Charles Marcus Edwards is a deacon at a church in Meadville, Mississippi, United States and a self-declared Klansman. In 1964, Edwards, along with James Ford Seale, faced state murder charges for the deaths of two black men, Charles Eddie Moore and Henry Hezekiah Dee, but charges were dropped due to the close cooperation of law enforcement with the Ku Klux Klan. There were rumors circulating amongst members of the KKK that black Muslims were preparing for "insurrection" by bringing guns into Franklin County.
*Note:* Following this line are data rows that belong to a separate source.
(* ===== verification/ClientRegistry.v ===== *)
(** The server's client registry (server/include/nstu/client_registry.hpp,
    server/src/client_registry.cpp): what the teacher's machine knows of each
    client, and the reboot-to-restore proof an exam start is gated on.  The
    registry's mutex makes each operation atomic; [now] is the reading of the
    steady clock inside the operation. *)

From S2P Require Import Prelude Wire ControlMessages WakeOnLan.

Module ClientRegistry.
Import ControlMessages.

(** ** Data *)

Inductive ClientStatus := connecting | online | degraded | locked | offline.

#[export] Instance client_status_eq_dec : EqDecision ClientStatus.
Proof. solve_decision. Defined.

(** The remaining values of [UwfFleetPhase] and of [UwfConfigureOutcome]. *)
Definition phase_requested : Z := 2.
Definition phase_configuring : Z := 3.
Definition phase_awaiting_restart : Z := 4.
Definition phase_restarting : Z := 5.
Definition phase_verifying : Z := 6.
Definition phase_failed : Z := 8.
Definition outcome_already_enabled : Z := 2.
Definition outcome_unsupported_edition : Z := 3.
Definition outcome_reboot_pending : Z := 7.

Definition zero_boot_id : bytes := replicate kBootIdBytes Byte.x00.
Definition no_probe : UwfProtectionProbe :=
  mkUwfProtectionProbe false false false false false false.

Record UwfFleetState := mkUwfFleetState {
  uw_phase : Z;
  uw_operation_id : Z;
  uw_restart_requested : bool;
  uw_restart_expected : bool;
  uw_reported : bool;
  uw_configure_boot_id : bytes;
  uw_observed_boot_id : bytes;
  uw_verified_boot_id : bytes;
  uw_probe : UwfProtectionProbe;
  uw_detail : bytes;
  uw_requested_at : Z;
  uw_updated_at : Z
}.

Definition initial_uwf : UwfFleetState :=
  mkUwfFleetState phase_idle 0 false false false zero_boot_id zero_boot_id zero_boot_id no_probe
    [] 0 0.

Definition proves_current_protection (u : UwfFleetState) : bool :=
  (uw_phase u =? phase_verified_protected) && probe_proves_protection (uw_probe u) &&
  negb (bool_decide (uw_verified_boot_id u = zero_boot_id)) &&
  bool_decide (uw_verified_boot_id u = uw_observed_boot_id u).

Record ClientRecord := mkClientRecord {
  cr_id : Z;
  cr_hostname : bytes;
  cr_address : bytes;
  cr_status : ClientStatus;
  cr_delivery : Z;
  cr_latency_ms : Z;
  cr_packet_loss_per_mille : Z;
  cr_packet_loss_sample_size : Z;
  cr_streaming : bool;
  cr_snapshotting : bool;
  cr_viewing_broadcast : bool;
  cr_frozen : bool;
  cr_uwf : UwfFleetState;
  cr_frames_per_second : Z;
  cr_snapshot_interval_seconds : Z;
  cr_snapshot_width : Z;
  cr_snapshot_height : Z;
  cr_snapshot_captured_at : Z;
  cr_snapshot_generation : Z;
  cr_snapshot_jpeg : option bytes;
  cr_bad_loss_windows : Z;
  cr_good_loss_windows : Z;
  cr_last_seen : Z;
  cr_help_requested : bool;
  cr_help_message : bytes;
  cr_help_requested_at : Z;
  cr_mac_address : bytes;
  cr_wol_support : Z;
  cr_client_version : bytes;
  cr_agent_connected : bool
}.

(** [std::unordered_map<std::uint64_t, ClientRecord>]. *)
Abbreviation registry := (gmap Z ClientRecord).

(** ** Helpers *)

Definition boot_id_is_set (id : bytes) : bool := negb (bool_decide (id = zero_boot_id)).

Definition phase_for_configure_outcome (outcome : Z) : Z :=
  if (outcome =? outcome_armed) || (outcome =? outcome_reboot_pending)
  then phase_awaiting_restart
  else if outcome =? outcome_already_enabled then phase_verifying
  else if outcome =? outcome_unsupported_edition then phase_unsupported
  else phase_failed.

Definition retire_uwf_proof (u : UwfFleetState) (detail : bytes) (now : Z) : UwfFleetState :=
  {| u with uw_phase := phase_verifying; uw_verified_boot_id := zero_boot_id;
            uw_probe := no_probe; uw_detail := detail; uw_updated_at := now |}.

(** [find], then change the record in place; [false] when it is unknown. *)
Definition update_found (r : registry) (id : Z) (f : ClientRecord -> ClientRecord)
    : registry * bool :=
  match r !! id with
  | None => (r, false)
  | Some found => (<[id := f found]> r, true)
  end.

(** ** Operations *)

Definition upsert (r : registry) (record : ClientRecord) : registry :=
  let existing := r !! cr_id record in
  let record :=
    match existing with
    | None => record
    | Some e =>
        {| record with
           cr_frozen := cr_frozen e;
           cr_uwf := cr_uwf e;
           cr_help_requested := cr_help_requested e;
           cr_help_message := cr_help_message e;
           cr_help_requested_at := cr_help_requested_at e;
           cr_mac_address := if bool_decide (cr_mac_address record = []) then cr_mac_address e
                             else cr_mac_address record;
           cr_wol_support := if cr_wol_support record =? WakeOnLan.support_unknown
                             then cr_wol_support e else cr_wol_support record;
           cr_client_version := if bool_decide (cr_client_version record = [])
                                then cr_client_version e else cr_client_version record;
           cr_agent_connected := cr_agent_connected e |}
    end in
  let record :=
    match existing with
    | Some e =>
        if match cr_snapshot_jpeg record with None => true | Some jpeg => bool_decide (jpeg = []) end
        then
          {| record with
             cr_snapshot_width := cr_snapshot_width e;
             cr_snapshot_height := cr_snapshot_height e;
             cr_snapshot_captured_at := cr_snapshot_captured_at e;
             cr_snapshot_generation := cr_snapshot_generation e;
             cr_snapshot_jpeg := cr_snapshot_jpeg e |}
        else record
    | None => record
    end in
  <[cr_id record := record]> r.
Klan members, including Seale, picked up Moore and Dee while they were hitchhiking near Meadville, and beat them with beanpoles until they were unconscious, repeatedly asking the pair to identify who was behind the county's "Negro trouble". Moore and Dee were unconscious but still breathing when the Klansmen dumped their bodies in the Mississippi River. Edwards later confessed to the FBI that he and Seale had kidnapped and beaten two young black men.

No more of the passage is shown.